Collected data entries
◆ ◆ ◆ ◆
Lemma run_for_each_pure {X S} (f : S → X → S) (l : list X) (s : S) (body : X → S → prog S) w :
  (∀ x s, x ∈ l → run (body x s) w = Done (f s x) w) →
  run (for_each l s body) w = Done (foldl f s l) w.
Proof.
  revert s. induction l as [|x l IH]; intros s Hbody; [done|]. cbn [for_each foldl].
  rewrite run_bind, Hbody by set_solver. apply IH. set_solver.
Qed.
End run.

(** ** Total correctness *)

Definition wp `{Clock} {A} (p : prog A) (Q : A → world → Prop) (w : world) : Prop :=
  match run p w with Done a w' => Q a w' | _ => False end.

Section wp.
Context `{Clock}.

Lemma wp_Done {A} (p : prog A) Q w :
  wp p Q w ↔ ∃ a w', run p w = Done a w' ∧ Q a w'.
Proof.
  unfold wp. destruct (run p w).
  - split; [by eauto|]. intros (?&?&[= -> ->]&?). done.
  - split; [done|]. by intros (?&?&?&?).
  - split; [done|]. by intros (?&?&?&?).
Qed.

Lemma wp_inv {A} (p : prog A) Q w : wp p Q w → ∃ a w', run p w = Done a w' ∧ Q a w'.
Proof. intros Hwp. by apply wp_Done. Qed.

Lemma wp_intro {A} (p : prog A) (Q : A → world → Prop) w a w' :
  run p w = Done a w' → Q a w' → wp p Q w.
Proof. intros Hr HQ. unfold wp. by rewrite Hr. Qed.

Lemma wp_ret {A} (a : A) (Q : A → world → Prop) w : Q a w → wp (mret a) Q w.
Proof. done. Qed.

Lemma wp_bind {A B} (p : prog A) (f : A → prog B) Q w :
  wp p (λ a, wp (f a) Q) w → wp (p ≫= f) Q w.
Proof. unfold wp. rewrite run_bind. destruct (run p w); done. Qed.

Lemma wp_mono {A} (p : prog A) (Q Q' : A → world → Prop) w :
  wp p Q w → (∀ a w', Q a w' → Q' a w') → wp p Q' w.
Proof. unfold wp. destruct (run p w); auto. Qed.

(** A program whose run is known, in front of a continuation. *)
Lemma wp_bind_run {A B} (p : prog A) (f : A → prog B) Q w a w' :
  run p w = Done a w' → wp (f a) Q w' → wp (p ≫= f) Q w.
Proof. intros Hr. unfold wp. by rewrite (run_bind_Done _ _ _ _ _ Hr). Qed.

(** Loops.  [I done s] holds after the elements [done] with the loop state [s]. *)
Lemma wp_for_each {X S} (I : list X → S → world → Prop) (l : list X) (s : S)
    (body : X → S → prog S) w :
  I [] s w →
  (∀ pre x post s w, l = pre ++ x :: post → I pre s w → wp (body x s) (I (pre ++ [x])) w) →
  wp (for_each l s body) (I l) w.
Proof.
  intros HI Hbody.
  assert (∀ pre l' s w, l = pre ++ l' → I pre s w → wp (for_each l' s body) (I l) w)
    as Hgen; [|by apply (Hgen [])].
  intros pre l'. revert pre. induction l' as [|x l' IH]; intros pre s' w' Hl HI'.
  - apply wp_ret. rewrite app_nil_r in Hl. by subst.
  - simpl. apply wp_bind. eapply wp_mono; [by eapply Hbody|].
    intros s'' w'' HI''. apply (IH (pre ++ [x])); [|done]. by rewrite <-app_assoc.
Qed.

Lemma wp_for_in {X S R} (I : list X → S → world → Prop) (Q : R → world → Prop)
    (l : list X) (s : S) (body : X → S → prog (flow S R)) w :
  I [] s w →
  (∀ pre x post s w, l = pre ++ x :: post → I pre s w →
     wp (body x s) (λ r w', match r with
                            | Continue s' => I (pre ++ [x]) s' w'
                            | Break r => Q r w'
                            end) w) →
  wp (for_in l s body)
    (λ r w', match r with Continue s' => I l s' w' | Break r => Q r w' end) w.
Proof.
  intros HI Hbody.
  assert (∀ pre l' s w, l = pre ++ l' → I pre s w →
    wp (for_in l' s body)
      (λ r w', match r with Continue s' => I l s' w' | Break r => Q r w' end) w)
    as Hgen; [|by apply (Hgen [])].
  intros pre l'. revert pre. induction l' as [|x l' IH]; intros pre s' w' Hl HI'.
  - apply wp_ret. rewrite app_nil_r in Hl. by subst.
  - simpl. apply wp_bind. eapply wp_mono; [by eapply Hbody|].
    intros [s''|r] w'' HI''; [|by apply wp_ret].
    apply (IH (pre ++ [x])); [|done]. by rewrite <-app_assoc.
Qed.

(** A [while] loop with an invariant and a measure that bounds the fuel. *)
Lemma wp_loop {S R} (I : S → world → Prop) (measure : S → nat) (Q : R → world → Prop)
    (fuel : nat) (s : S) (body : S → prog (flow S R)) w :
  (measure s < fuel)%nat →
  I s w →
  (∀ s w, I s w →
     wp (body s) (λ r w', match r with
                          | Continue s' => I s' w' ∧ (measure s' < measure s)%nat
                          | Break r => Q r w'
                          end) w) →
  wp (loop fuel s body) Q w.
Proof.
  intros Hm HI Hbody. revert s w Hm HI.
  induction fuel as [|fuel IH]; intros s w Hm HI; [lia|].
  simpl. apply wp_bind. eapply wp_mono; [by apply Hbody|].
  intros [s'|r] w' HQ; [|by apply wp_ret].
  destruct HQ as [HI' Hlt]. apply IH; [lia|done].
Qed.
End wp.

(** ** Images and worlds *)

(** The image has at least the size of a formatted disk, and its blocks are blocks. *)
Definition disk_ok (w : world) : Prop :=
  DISK_SIZE ≤ img_size (w_img w) ∧
  map_Forall (λ _ d, zlen d = BLOCK_SIZE ∧ Forall is_u8 d) (img_blocks (w_img w)).

#[export] Instance disk_ok_dec w : Decision (disk_ok w).
Proof. unfold disk_ok. apply _. Defined.

Section world.
Implicit Types (w : world) (b : u32) (d : bytes).

Lemma w_read_write b b' d w :
  w_read (w_write b d w) b' = if decide (b = b') then d else w_read w b'.
Proof.
  unfold w_read, w_write, img_read, img_write. simpl. rewrite lookup_insert.
  by case_decide.
Qed.
Lemma w_read_write_eq b d w : w_read (w_write b d w) b = d.
Proof. rewrite w_read_write. by rewrite decide_True. Qed.
Lemma w_read_write_ne b b' d w : b ≠ b' → w_read (w_write b d w) b' = w_read w b'.
Proof. intros. rewrite w_read_write. by rewrite decide_False. Qed.
Lemma w_read_tick w b : w_read (w_tick w) b = w_read w b.
Proof. done. Qed.

Lemma disk_ok_has w b : disk_ok w → 0 ≤ b < MAX_BLOCKS → w_has w b = true.
Proof.
  intros [Hs _] Hb. unfold w_has, img_has, u32_ok. consts.
  rewrite !andb_true_iff. lia.
Qed.

Lemma disk_ok_block w b : disk_ok w → zlen (w_read w b) = BLOCK_SIZE ∧ Forall is_u8 (w_read w b).
Proof.
  intros [_ Hb]. unfold w_read, img_read.
  destruct (img_blocks (w_img w) !! b) as [d|] eqn:E; simpl.
  - by apply (Hb b d E).
  - split; [by apply zlen_zeros|apply Forall_zeros].
Qed.
Lemma disk_ok_zlen w b : disk_ok w → zlen (w_read w b) = BLOCK_SIZE.
Proof. intros. by apply disk_ok_block. Qed.
Lemma disk_ok_u8 w b : disk_ok w → Forall is_u8 (w_read w b).
Proof. intros. by apply disk_ok_block. Qed.

Lemma disk_ok_write w b d :
  disk_ok w → zlen d = BLOCK_SIZE → Forall is_u8 d → disk_ok (w_write b d w).
Proof.
  intros [Hs Hb] Hl Hu. split; simpl; [lia|]. by apply map_Forall_insert_2.
Qed.
Lemma disk_ok_tick w : disk_ok w → disk_ok (w_tick w).
Proof. done. Qed.
End world.

#[export] Hint Resolve disk_ok_zlen disk_ok_u8 disk_ok_write disk_ok_tick : simplefs.
#[export] Hint Rewrite w_read_write_eq w_read_tick : simplefs.

(** Run the first step of a bind whose result is the lemma [H], leaving its side
    conditions to [tac]. *)
Tactic Notation "run_step" uconstr(H) := erewrite run_bind_Done; [|eapply H].
Tactic Notation "run_step" uconstr(H) "by" tactic3(tac) :=
  erewrite run_bind_Done; [|eapply H; tac].
Tactic Notation "wp_step" uconstr(H) := eapply wp_bind_run; [eapply H|].
Tactic Notation "wp_step" uconstr(H) "by" tactic3(tac) :=
  eapply wp_bind_run; [eapply H; tac|].

(** ** Partial accesses *)
Section partial.
Context `{Clock} `{Build}.
Implicit Types (w : world) (b : u32) (offset len : usize) (data buf : bytes).


Lemma run_write_partial b offset data w :
  disk_ok w → 0 ≤ b < MAX_BLOCKS → 0 ≤ offset ≤ PAGE_SIZE →
  offset + zlen data < 18446744073709551616 →
  run (write_partial b offset data) w =
    Done () (w_write b (splice offset (take (Z.to_nat (PAGE_SIZE - offset)) data) (w_read w b)) w).
Proof.
  intros Hok Hb Ho Hd. consts. pose proof (disk_ok_zlen w b Hok) as Hz. consts.
  assert (0 ≤ zlen data) by (unfold zlen; lia).
  unfold write_partial. consts.
  run_step run_read_block by (by apply disk_ok_has).
  run_step run_arith_u by lia.
  run_step run_arith_u by lia.
  run_step run_unwrap by (apply slice_Some; lia).
  rewrite drop_0, Z.sub_0_r.
  assert (take (Z.to_nat (Z.min (offset + zlen data) 510 - offset)) data =
          take (Z.to_nat (510 - offset)) data) as ->.
  { unfold zlen in *. destruct (decide (offset + Z.of_nat (length data) ≤ 510)).
    - rewrite !take_ge by lia. done.
    - f_equal. lia. }
  assert (zlen (take (Z.to_nat (510 - offset)) data) = Z.min (offset + zlen data) 510 - offset)
    as Hzt by (unfold zlen in *; rewrite length_take; lia).
  run_step run_unwrap by (apply copy_from_slice_Some; lia).
  apply run_write_block; [|unfold is_u32; lia].
  rewrite zlen_splice by lia. done.
Qed.

(** [write_partial] inside the page of a block is undone by [read_partial]: the
    bytes come back, and nothing else changes, neither in the block (in particular
    not its two last bytes, kept for a block pointer) nor on the disk. *)
Theorem write_partial_read_partial b offset data buf w :
  disk_ok w → 0 ≤ b < MAX_BLOCKS → 0 ≤ offset → offset + zlen data ≤ PAGE_SIZE →
  zlen buf = zlen data →
  ∃ w', run (write_partial b offset data;; read_partial b offset (zlen data) buf) w = Done data w' ∧
    (∀ b', b' ≠ b → w_read w' b' = w_read w b') ∧
    (∀ i : nat, ¬ offset ≤ Z.of_nat i < offset + zlen data →
                w_read w' b !! i = w_read w b !! i).
Proof.
  intros Hok Hb Ho Hd Hbuf. consts. pose proof (disk_ok_zlen w b Hok) as Hz. consts.
  assert (0 ≤ zlen data) by (unfold zlen; lia).
  run_step run_write_partial by (consts; done || lia). consts.
  rewrite take_ge by (unfold zlen in *; lia).
  set (w' := w_write b (splice offset data (w_read w b)) w).
  assert (w_has w' b = true) as Hhas.
  { pose proof (disk_ok_has w b Hok Hb) as Hh. unfold w', w_has, img_has in *. simpl.
    apply andb_true_iff in Hh as [-> Hh]. simpl. consts. lia. }
  exists w'. split_and!.
  - unfold read_partial. consts. run_step run_read_block by exact Hhas.
    run_step run_arith_u by lia. rewrite Z.min_l by lia. run_step run_arith_u by lia.
    run_step run_unwrap by
      (unfold w'; rewrite w_read_write_eq; apply slice_splice_same; lia).
    apply run_unwrap. rewrite copy_from_slice_Some by lia. f_equal.
    unfold splice. simpl. rewrite drop_ge by (unfold zlen in *; lia). apply app_nil_r.
  - intros b' Hne. by apply w_read_write_ne.
  - intros i Hi. unfold w'. rewrite w_read_write_eq, lookup_splice by lia.
    by rewrite decide_False.
Qed.

(** A [write_partial] that starts beyond the page panics before it writes
    anything, with and without overflow checks. *)
Theorem write_partial_beyond_page b offset data w :
  disk_ok w → 0 ≤ b < MAX_BLOCKS → PAGE_SIZE < offset →
  offset + zlen data < 18446744073709551616 → zlen data < 9223372036854775808 →
  run (write_partial b offset data) w = Panicked w.
Proof.
  intros Hok Hb Ho Hd Hd'. consts. assert (0 ≤ zlen data) by (unfold zlen; lia).
  unfold write_partial. consts.
  run_step run_read_block by (by apply disk_ok_has).
  run_step run_arith_u by lia. rewrite Z.min_r by lia.
  rewrite run_bind. unfold arith_usize, arith_u.
  replace ((0 <=? 510 - offset) && (510 - offset <? 18446744073709551616)) with false by lia.
  destruct overflow_checks; [done|]. cbn [run].
  rewrite run_bind. unfold slice at 1.
  destruct (_ && _) eqn:E; [|done]. cbn [unwrap run].
  rewrite run_bind. unfold copy_from_slice.
  replace ((0 <=? offset) && (offset <=? 510) &&
           (510 <=? zlen (w_read w b))) with false by lia.
  done.
Qed.
End partial.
◆ ◆ ◆ ◆
## GOAL OF THE EXERCISE
Where a line above contains the string "Clock", copy that line.

## OUTPUT BELOW
Definition wp `{Clock} {A} (p : prog A) (Q : A → world → Prop) (w : world) : Prop :=
Context `{Clock}.
Context `{Clock} `{Build}.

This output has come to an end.